Look through the listing underneath for "match", and copy every line that has it.

◆ GIVEN RECORDS
○ ○ ○ ○
(* ===== verification/BlockCommitment.v ===== *)
(** The commitment field of a block header and how it is read
    ([zebra-chain/src/block/commitment.rs], [Block::commitment]).

    Decoding a Sapling root, hashing a header and the two roots that a block
    commitment hashes together are functions of third-party crates; they are
    parameters. *)
From S2P Require Import Prelude NetworkUpgrade BlockHeader Transaction.
From stdpp Require Import prelude.
From Stdlib Require Import ZArith Lia.
#[local] Open Scope Z_scope.

Class CommitmentOps := {
  (** [jubjub::Base::from_bytes] accepts the bytes. *)
  sapling_root_canonical : bytes -> bool;
  block_header_hash : Header -> bytes;
  auth_data_root : Block -> bytes;
  (** BLAKE2b of the history root and the authorizing data root. *)
  from_commitments : bytes -> bytes -> bytes
}.

Inductive Commitment : Type :=
| PreSaplingReserved (reserved : bytes)
| FinalSaplingRoot (root : bytes)
| ChainHistoryActivationReserved
| ChainHistoryRoot (root : bytes)
| ChainHistoryBlockTxAuthCommitment (hash : bytes).

Inductive CommitmentError : Type :=
| InvalidFinalSaplingRoot (expected actual : bytes)
| InvalidChainHistoryActivationReserved (actual : bytes)
| InvalidChainHistoryRoot (expected actual : bytes)
| InvalidChainHistoryBlockTxAuthCommitment (expected actual : bytes)
| MissingBlockHeight (block_hash : bytes)
| InvalidSapingRootBytes.

Definition CHAIN_HISTORY_ACTIVATION_RESERVED : bytes := zero_bytes 32.

Section Commitment.
Context `{CommitmentOps}.

Definition activation_reserved (bs : bytes) : res CommitmentError Commitment :=
  if bool_decide (bs = CHAIN_HISTORY_ACTIVATION_RESERVED)
  then Ok ChainHistoryActivationReserved
  else Err (InvalidChainHistoryActivationReserved bs).

Definition commitment_from_bytes (bs : bytes) (network : Network) (height : Z) : res CommitmentError Commitment :=
  '(nu, activation) ← lift (current_with_activation_height network height);
  match nu with
  | Genesis | BeforeOverwinter | Overwinter => Ok (PreSaplingReserved bs)
  | Sapling | Blossom =>
      if sapling_root_canonical bs then Ok (FinalSaplingRoot bs) else Err InvalidSapingRootBytes
  | Heartwood =>
      if height =? activation then activation_reserved bs else Ok (ChainHistoryRoot bs)
  | Canopy | Nu5 | Nu6 | Nu6_1 | Nu7 =>
      if (height =? activation) && bool_decide (Some height = activation_height Heartwood network)
      then activation_reserved bs
      else match nu with
           | Canopy => Ok (ChainHistoryRoot bs)
           | _ => Ok (ChainHistoryBlockTxAuthCommitment bs)
           end
  end.

Definition block_commitment (b : Block) (network : Network) : res CommitmentError Commitment :=
  match coinbase_height b with
  | None => Err (MissingBlockHeight (block_header_hash (block_header b)))
  | Some height => commitment_from_bytes (commitment_bytes (block_header b)) network height
  end.
End Commitment.
Lemma update_outputs_apply s outs tx_hash new s' :
  update_outputs output_address network s outs tx_hash new = Ok s' ->
  Forall (output_ok new tx_hash) (seq 0 (length outs)) /\
  foldO apply_op s (mbind (output_ops new tx_hash) (seq 0 (length outs))) = Some s'.
Proof.
  apply foldM_apply_ops. clear s s'. intros s j s'.
  intros (i & Hi & H)%bind_Ok_inv. apply unwrap_Ok, checked_Some in Hi as [-> Hi].
  apply bind_Ok_inv in H as (u & Hu & H). apply unwrap_Ok in Hu.
  apply bind_Ok_inv in H as (? & Ha & H). apply (proj1 (assert_Ok _ _)), bool_decide_eq_true in Ha.
  unfold output_ok, output_ops. rewrite Hu. unfold created_ops. cbn [foldO apply_op].
  rewrite (proj2 (insert_new_Some _ u _ _) (conj Ha eq_refl)). cbn [fmap option_fmap option_map].
  destruct (address_of u) as [a|] eqn:Ea.
  - apply bind_Ok_inv in H as (t & Ht & H).
    destruct (transfers_update_created_apply _ _ _ _ Ht) as (loc & Hl & Hv & Ht').
    pose proof (transaction_location_eq _ _ Hl); subst loc.
    split; [split; [done|]; exists u; split; [done|]; intros _; by split|].
    cbn [foldO apply_op]. rewrite Ht'. cbn. by inv_res.
  - split; [split; [done|]; exists u; split; [done|]; rewrite Ea; by intros [? ?]|]. cbn in *. by inv_res.
Qed.

Lemma revert_outputs_revert s outs tx_hash new s' :
  Forall (output_ok new tx_hash) (seq 0 (length outs)) ->
  let ops := mbind (output_ops new tx_hash) (seq 0 (length outs)) in
  reverts_in_range s ops -> foldO revert_op s ops = Some s' ->
  revert_outputs output_address network s outs tx_hash new = Ok s'.
Proof.
  intros HP. apply (foldM_revert_ops _ _ (output_ok new tx_hash)); [|done]. clear s s' HP. intros s j s'.
  intros [Hj (u & Hu & Hx)] Hr Hs'. rewrite checked_in by done. cbn [unwrap mbind res_bind].
  unfold output_ops in *. rewrite Hu in *. cbn [unwrap mbind res_bind]. unfold created_ops in *.
  cbn [foldO] in Hs'. destruct (revert_op s (OpCreate _ u)) as [s1|] eqn:E1; [|done].
  destruct (Hr s1 E1) as [_ Hr']. cbn in E1. unfold remove_present in E1. case_decide; [|done].
  cbn in E1. injection E1 as <-. rewrite bool_decide_eq_true_2 by done. cbn [assert_ mbind res_bind].
  destruct (address_of u) as [a|] eqn:Ea; [|cbn in Hs'; congruence].
  cbn [foldO] in Hs'. destruct (revert_op _ (OpTransfer a _)) as [s2|] eqn:E2; [|done]. injection Hs' as ->.
  eapply revert_address_revert; [|exact (proj1 (Hr' _ eq_refl) a)|exact E2].
  intros t t' Ht Hb. destruct Hx as [Hl Hv]; [eauto|]. by eapply transfers_revert_created_revert.
Qed.

Lemma update_inputs_apply s ins tx_hash spent s' :
  update_inputs output_address network s ins tx_hash spent = Ok s' ->
  Forall (input_ok spent) ins /\ foldO apply_op s (mbind (input_ops spent tx_hash) ins) = Some s'.
Proof.
  apply foldM_apply_ops. clear s s'. intros s i s'. unfold input_ok, input_ops.
  destruct (input_outpoint i) as [op|]; [|intros H; inv_res; done].
  intros (? & Ha & H)%bind_Ok_inv. apply (proj1 (assert_Ok _ _)), bool_decide_eq_true in Ha.
  apply bind_Ok_inv in H as (u & Hu & H). apply unwrap_Ok in Hu. rewrite Hu.
  unfold spent_ops. cbn [foldO apply_op].
  rewrite (proj2 (insert_new_Some _ tt _ _) (conj Ha eq_refl)). cbn [fmap option_fmap option_map].
  destruct (address_of u) as [a|] eqn:Ea.
  - apply bind_Ok_inv in H as (t & Ht & H).
    destruct (transfers_update_spent_apply _ _ _ _ _ Ht) as (loc & Hl & Hv & Ht').
    pose proof (transaction_location_eq _ _ Hl); subst loc.
    split; [intros ? [= <-]; exists u; split; [done|]; intros _; by split|].
    cbn [foldO apply_op]. rewrite Ht'. cbn. by inv_res.
  - split; [intros ? [= <-]; exists u; split; [done|]; rewrite Ea; by intros [? ?]|]. cbn in *. by inv_res.
Qed.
○ ○ ○ ○
◆ TASK RESULT
  match nu with
      else match nu with
  match coinbase_height b with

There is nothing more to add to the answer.